-- What is required --
Transcribe word for word the lines below from the line with "s ++ kept) s);" through the line with "if 0 <=? ret", ends included.
================
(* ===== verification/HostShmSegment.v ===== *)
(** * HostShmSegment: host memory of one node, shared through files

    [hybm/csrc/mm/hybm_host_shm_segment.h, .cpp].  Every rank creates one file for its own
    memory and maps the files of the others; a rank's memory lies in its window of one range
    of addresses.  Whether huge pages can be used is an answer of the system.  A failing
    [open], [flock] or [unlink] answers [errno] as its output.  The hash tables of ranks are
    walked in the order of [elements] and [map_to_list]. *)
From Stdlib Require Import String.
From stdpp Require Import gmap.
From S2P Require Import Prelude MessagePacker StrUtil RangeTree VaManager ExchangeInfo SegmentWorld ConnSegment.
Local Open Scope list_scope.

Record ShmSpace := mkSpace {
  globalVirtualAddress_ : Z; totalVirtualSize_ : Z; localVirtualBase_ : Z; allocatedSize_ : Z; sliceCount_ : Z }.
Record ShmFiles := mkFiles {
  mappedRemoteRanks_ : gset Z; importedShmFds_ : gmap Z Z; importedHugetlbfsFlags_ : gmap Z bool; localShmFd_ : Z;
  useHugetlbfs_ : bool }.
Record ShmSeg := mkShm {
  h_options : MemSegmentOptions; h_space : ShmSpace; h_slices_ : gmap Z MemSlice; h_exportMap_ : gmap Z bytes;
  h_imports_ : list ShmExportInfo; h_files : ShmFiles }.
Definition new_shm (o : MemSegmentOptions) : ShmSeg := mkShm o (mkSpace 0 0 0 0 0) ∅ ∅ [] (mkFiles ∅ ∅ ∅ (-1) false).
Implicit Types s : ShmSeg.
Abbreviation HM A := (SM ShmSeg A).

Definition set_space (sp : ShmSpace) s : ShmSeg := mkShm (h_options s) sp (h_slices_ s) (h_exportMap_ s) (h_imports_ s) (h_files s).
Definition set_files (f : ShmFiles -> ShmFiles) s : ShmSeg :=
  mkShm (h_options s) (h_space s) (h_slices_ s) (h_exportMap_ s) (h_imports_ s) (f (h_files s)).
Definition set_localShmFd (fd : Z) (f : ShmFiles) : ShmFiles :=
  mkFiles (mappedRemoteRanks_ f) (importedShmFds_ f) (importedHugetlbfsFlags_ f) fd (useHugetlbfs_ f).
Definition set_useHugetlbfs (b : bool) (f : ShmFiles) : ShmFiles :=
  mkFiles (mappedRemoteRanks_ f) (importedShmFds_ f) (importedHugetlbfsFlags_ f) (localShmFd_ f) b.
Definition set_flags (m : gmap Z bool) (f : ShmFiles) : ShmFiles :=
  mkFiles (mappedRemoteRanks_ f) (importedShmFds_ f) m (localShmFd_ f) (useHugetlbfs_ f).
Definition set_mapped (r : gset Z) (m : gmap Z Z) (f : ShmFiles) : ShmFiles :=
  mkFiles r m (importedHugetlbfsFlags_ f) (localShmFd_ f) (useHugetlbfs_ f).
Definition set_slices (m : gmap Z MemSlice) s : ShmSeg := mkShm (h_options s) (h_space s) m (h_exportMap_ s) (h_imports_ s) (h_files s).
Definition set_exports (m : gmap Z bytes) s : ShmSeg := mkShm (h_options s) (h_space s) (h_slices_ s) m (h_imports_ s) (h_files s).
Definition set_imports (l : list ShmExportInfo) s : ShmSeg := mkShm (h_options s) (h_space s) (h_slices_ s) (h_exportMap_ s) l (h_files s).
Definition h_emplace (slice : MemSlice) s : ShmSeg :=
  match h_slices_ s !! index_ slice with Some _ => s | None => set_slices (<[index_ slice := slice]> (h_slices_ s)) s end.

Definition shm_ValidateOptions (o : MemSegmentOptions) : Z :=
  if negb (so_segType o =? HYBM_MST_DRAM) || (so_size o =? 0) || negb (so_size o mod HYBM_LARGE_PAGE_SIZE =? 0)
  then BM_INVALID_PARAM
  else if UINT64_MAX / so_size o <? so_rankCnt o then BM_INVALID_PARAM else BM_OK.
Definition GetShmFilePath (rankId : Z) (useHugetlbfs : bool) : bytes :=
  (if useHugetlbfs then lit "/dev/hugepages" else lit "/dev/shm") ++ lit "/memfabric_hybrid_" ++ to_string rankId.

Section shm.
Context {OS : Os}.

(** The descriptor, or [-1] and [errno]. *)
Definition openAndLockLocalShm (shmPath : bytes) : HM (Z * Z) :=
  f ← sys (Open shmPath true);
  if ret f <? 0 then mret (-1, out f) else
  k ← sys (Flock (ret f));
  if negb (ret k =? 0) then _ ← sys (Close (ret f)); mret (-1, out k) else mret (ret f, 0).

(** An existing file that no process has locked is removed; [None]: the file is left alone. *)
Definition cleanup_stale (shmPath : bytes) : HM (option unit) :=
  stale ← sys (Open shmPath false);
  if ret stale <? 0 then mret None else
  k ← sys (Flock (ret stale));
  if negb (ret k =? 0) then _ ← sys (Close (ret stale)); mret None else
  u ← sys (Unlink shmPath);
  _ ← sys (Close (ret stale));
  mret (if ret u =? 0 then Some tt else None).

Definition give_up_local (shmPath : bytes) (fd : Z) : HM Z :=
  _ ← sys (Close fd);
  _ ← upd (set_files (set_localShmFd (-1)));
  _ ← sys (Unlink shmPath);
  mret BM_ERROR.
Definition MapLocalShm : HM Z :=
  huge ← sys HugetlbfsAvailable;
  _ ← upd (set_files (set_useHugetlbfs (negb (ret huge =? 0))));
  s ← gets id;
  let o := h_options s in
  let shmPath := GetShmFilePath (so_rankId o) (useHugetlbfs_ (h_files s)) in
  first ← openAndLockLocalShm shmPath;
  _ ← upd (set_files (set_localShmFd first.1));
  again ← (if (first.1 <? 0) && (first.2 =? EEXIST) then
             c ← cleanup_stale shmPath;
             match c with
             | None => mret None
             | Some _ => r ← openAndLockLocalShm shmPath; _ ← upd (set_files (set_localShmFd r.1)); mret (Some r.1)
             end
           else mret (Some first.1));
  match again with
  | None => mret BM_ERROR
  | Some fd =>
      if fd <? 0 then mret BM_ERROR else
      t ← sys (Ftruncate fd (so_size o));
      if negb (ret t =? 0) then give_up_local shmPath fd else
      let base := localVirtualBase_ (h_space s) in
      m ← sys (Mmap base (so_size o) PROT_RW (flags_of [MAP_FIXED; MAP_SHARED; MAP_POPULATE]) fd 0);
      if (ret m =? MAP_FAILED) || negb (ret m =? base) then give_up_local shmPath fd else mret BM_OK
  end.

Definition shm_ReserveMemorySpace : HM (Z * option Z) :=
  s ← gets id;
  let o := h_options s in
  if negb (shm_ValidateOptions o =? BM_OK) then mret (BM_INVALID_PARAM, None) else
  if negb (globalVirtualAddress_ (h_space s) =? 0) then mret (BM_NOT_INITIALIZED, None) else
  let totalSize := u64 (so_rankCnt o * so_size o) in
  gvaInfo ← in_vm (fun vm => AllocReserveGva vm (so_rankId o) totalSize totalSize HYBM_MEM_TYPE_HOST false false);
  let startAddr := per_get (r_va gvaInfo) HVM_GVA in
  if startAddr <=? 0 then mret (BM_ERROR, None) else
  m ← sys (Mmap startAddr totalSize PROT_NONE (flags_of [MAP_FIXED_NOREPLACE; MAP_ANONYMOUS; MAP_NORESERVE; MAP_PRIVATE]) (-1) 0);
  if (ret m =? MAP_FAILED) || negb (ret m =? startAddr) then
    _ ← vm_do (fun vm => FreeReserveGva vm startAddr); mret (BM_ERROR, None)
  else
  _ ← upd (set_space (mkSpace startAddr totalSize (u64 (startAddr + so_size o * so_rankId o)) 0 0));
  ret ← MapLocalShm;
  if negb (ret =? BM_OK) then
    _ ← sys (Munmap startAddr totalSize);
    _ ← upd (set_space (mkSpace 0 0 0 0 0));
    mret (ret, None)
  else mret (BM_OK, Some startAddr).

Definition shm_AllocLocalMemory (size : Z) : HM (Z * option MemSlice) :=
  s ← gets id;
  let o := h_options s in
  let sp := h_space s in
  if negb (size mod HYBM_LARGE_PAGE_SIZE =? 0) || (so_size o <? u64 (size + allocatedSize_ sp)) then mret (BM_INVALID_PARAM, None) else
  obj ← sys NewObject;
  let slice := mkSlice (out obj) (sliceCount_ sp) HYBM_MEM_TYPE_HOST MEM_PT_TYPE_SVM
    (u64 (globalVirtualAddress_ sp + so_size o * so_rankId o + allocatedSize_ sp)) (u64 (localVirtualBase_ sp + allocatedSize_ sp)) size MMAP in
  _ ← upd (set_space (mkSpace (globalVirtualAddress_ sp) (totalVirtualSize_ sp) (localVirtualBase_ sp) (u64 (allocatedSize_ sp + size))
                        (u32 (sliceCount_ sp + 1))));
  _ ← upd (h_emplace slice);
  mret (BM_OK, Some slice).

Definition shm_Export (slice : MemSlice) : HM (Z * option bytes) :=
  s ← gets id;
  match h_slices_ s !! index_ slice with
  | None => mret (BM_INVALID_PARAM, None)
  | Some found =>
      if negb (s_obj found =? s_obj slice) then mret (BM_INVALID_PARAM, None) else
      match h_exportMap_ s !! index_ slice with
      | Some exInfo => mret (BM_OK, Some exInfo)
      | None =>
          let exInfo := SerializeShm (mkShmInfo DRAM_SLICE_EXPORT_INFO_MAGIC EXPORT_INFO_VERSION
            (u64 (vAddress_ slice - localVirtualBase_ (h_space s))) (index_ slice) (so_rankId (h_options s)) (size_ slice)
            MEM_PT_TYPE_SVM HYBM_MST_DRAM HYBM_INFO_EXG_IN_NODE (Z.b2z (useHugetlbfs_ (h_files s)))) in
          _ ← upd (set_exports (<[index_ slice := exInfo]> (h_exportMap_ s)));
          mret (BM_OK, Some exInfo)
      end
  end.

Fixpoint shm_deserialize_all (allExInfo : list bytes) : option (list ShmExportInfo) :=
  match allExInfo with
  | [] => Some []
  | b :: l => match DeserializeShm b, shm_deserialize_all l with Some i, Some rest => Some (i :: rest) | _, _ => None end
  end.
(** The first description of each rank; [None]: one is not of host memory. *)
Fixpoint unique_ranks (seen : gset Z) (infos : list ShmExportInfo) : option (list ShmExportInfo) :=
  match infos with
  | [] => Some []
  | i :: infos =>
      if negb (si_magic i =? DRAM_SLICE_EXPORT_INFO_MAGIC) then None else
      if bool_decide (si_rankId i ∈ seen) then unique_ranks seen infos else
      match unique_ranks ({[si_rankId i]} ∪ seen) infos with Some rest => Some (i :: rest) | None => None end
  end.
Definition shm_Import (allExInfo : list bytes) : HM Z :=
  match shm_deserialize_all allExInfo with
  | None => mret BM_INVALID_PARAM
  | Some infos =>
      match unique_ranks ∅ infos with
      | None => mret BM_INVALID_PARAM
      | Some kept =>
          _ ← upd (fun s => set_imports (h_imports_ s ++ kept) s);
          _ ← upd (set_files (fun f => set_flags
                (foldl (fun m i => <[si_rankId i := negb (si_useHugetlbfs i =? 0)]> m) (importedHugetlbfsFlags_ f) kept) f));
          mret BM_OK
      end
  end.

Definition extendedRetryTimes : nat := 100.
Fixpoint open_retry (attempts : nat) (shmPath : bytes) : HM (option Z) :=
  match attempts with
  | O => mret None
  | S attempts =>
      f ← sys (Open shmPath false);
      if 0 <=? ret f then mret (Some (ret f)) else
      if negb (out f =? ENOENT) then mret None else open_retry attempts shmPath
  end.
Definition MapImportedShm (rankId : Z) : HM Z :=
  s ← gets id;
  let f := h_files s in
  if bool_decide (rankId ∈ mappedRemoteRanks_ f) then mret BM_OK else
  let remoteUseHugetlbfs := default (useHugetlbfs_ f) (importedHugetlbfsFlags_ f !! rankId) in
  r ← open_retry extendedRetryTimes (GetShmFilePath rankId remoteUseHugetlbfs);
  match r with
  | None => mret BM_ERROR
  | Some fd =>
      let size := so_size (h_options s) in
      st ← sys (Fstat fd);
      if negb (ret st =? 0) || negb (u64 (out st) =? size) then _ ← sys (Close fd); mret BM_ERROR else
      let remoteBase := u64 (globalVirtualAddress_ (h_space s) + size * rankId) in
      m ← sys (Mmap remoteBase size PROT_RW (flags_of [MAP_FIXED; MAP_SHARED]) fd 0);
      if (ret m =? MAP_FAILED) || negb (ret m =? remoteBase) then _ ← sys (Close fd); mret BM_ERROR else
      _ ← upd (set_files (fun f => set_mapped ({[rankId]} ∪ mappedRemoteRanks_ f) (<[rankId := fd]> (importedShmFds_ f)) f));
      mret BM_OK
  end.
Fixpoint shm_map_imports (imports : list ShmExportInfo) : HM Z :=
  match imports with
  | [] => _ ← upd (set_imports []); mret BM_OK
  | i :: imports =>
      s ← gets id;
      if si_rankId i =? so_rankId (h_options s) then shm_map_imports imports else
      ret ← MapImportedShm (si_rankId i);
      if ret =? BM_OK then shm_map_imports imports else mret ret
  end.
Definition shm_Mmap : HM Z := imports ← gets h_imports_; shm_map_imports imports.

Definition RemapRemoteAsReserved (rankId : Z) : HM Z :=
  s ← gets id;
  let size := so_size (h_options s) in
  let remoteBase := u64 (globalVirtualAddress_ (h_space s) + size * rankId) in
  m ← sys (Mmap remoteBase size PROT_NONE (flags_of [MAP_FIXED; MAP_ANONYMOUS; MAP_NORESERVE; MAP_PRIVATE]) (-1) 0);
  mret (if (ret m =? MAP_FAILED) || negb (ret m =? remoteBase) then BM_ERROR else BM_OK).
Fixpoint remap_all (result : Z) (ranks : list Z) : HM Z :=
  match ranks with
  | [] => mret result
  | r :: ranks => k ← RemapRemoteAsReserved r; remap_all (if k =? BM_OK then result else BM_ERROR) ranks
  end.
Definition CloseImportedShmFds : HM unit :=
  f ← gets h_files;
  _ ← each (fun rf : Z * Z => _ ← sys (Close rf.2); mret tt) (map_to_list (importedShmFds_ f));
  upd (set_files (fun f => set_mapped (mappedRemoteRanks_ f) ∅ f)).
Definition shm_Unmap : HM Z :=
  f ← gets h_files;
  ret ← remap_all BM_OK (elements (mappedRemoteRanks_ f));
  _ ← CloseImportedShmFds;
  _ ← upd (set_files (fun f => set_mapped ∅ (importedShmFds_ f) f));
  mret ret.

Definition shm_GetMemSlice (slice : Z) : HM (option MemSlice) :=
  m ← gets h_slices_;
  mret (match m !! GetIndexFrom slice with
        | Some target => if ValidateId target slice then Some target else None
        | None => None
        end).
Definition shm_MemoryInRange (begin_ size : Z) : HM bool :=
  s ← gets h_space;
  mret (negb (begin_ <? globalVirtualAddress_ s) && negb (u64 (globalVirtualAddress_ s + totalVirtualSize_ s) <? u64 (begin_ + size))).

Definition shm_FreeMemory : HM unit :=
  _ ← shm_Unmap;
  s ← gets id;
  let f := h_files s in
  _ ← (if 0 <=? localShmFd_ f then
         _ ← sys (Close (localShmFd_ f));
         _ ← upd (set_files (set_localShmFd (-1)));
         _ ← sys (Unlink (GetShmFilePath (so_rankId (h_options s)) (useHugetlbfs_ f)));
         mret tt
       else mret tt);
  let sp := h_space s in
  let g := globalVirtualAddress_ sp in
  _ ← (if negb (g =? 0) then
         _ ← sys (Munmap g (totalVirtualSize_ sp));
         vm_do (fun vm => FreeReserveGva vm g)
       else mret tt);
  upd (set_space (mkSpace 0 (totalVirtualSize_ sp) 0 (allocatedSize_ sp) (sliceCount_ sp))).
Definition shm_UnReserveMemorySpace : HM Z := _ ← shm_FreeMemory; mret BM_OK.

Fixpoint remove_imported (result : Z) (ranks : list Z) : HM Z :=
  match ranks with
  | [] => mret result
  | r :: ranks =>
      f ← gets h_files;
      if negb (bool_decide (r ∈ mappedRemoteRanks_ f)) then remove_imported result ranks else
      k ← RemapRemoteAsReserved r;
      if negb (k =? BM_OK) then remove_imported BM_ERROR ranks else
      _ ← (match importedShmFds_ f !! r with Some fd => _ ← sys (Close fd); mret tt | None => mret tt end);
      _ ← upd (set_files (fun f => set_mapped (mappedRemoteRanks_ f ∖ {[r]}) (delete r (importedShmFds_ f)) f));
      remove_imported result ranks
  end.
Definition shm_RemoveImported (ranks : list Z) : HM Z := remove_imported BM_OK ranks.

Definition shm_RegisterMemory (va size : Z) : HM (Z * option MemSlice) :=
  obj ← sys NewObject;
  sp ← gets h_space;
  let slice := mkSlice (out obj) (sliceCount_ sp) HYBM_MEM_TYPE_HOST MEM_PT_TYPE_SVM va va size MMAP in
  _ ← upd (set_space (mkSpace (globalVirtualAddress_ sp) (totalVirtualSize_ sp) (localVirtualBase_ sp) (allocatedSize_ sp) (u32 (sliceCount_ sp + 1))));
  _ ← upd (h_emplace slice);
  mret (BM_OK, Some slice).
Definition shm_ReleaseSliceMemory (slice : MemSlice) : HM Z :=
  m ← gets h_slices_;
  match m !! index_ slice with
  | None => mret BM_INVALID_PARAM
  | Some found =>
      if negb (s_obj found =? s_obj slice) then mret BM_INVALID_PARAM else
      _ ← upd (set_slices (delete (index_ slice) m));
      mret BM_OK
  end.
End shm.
================
-- Solution to the problem --
          _ ← upd (fun s => set_imports (h_imports_ s ++ kept) s);
          _ ← upd (set_files (fun f => set_flags
                (foldl (fun m i => <[si_rankId i := negb (si_useHugetlbfs i =? 0)]> m) (importedHugetlbfsFlags_ f) kept) f));
          mret BM_OK
      end
  end.

Definition extendedRetryTimes : nat := 100.
Fixpoint open_retry (attempts : nat) (shmPath : bytes) : HM (option Z) :=
  match attempts with
  | O => mret None
  | S attempts =>
      f ← sys (Open shmPath false);
      if 0 <=? ret f then mret (Some (ret f)) else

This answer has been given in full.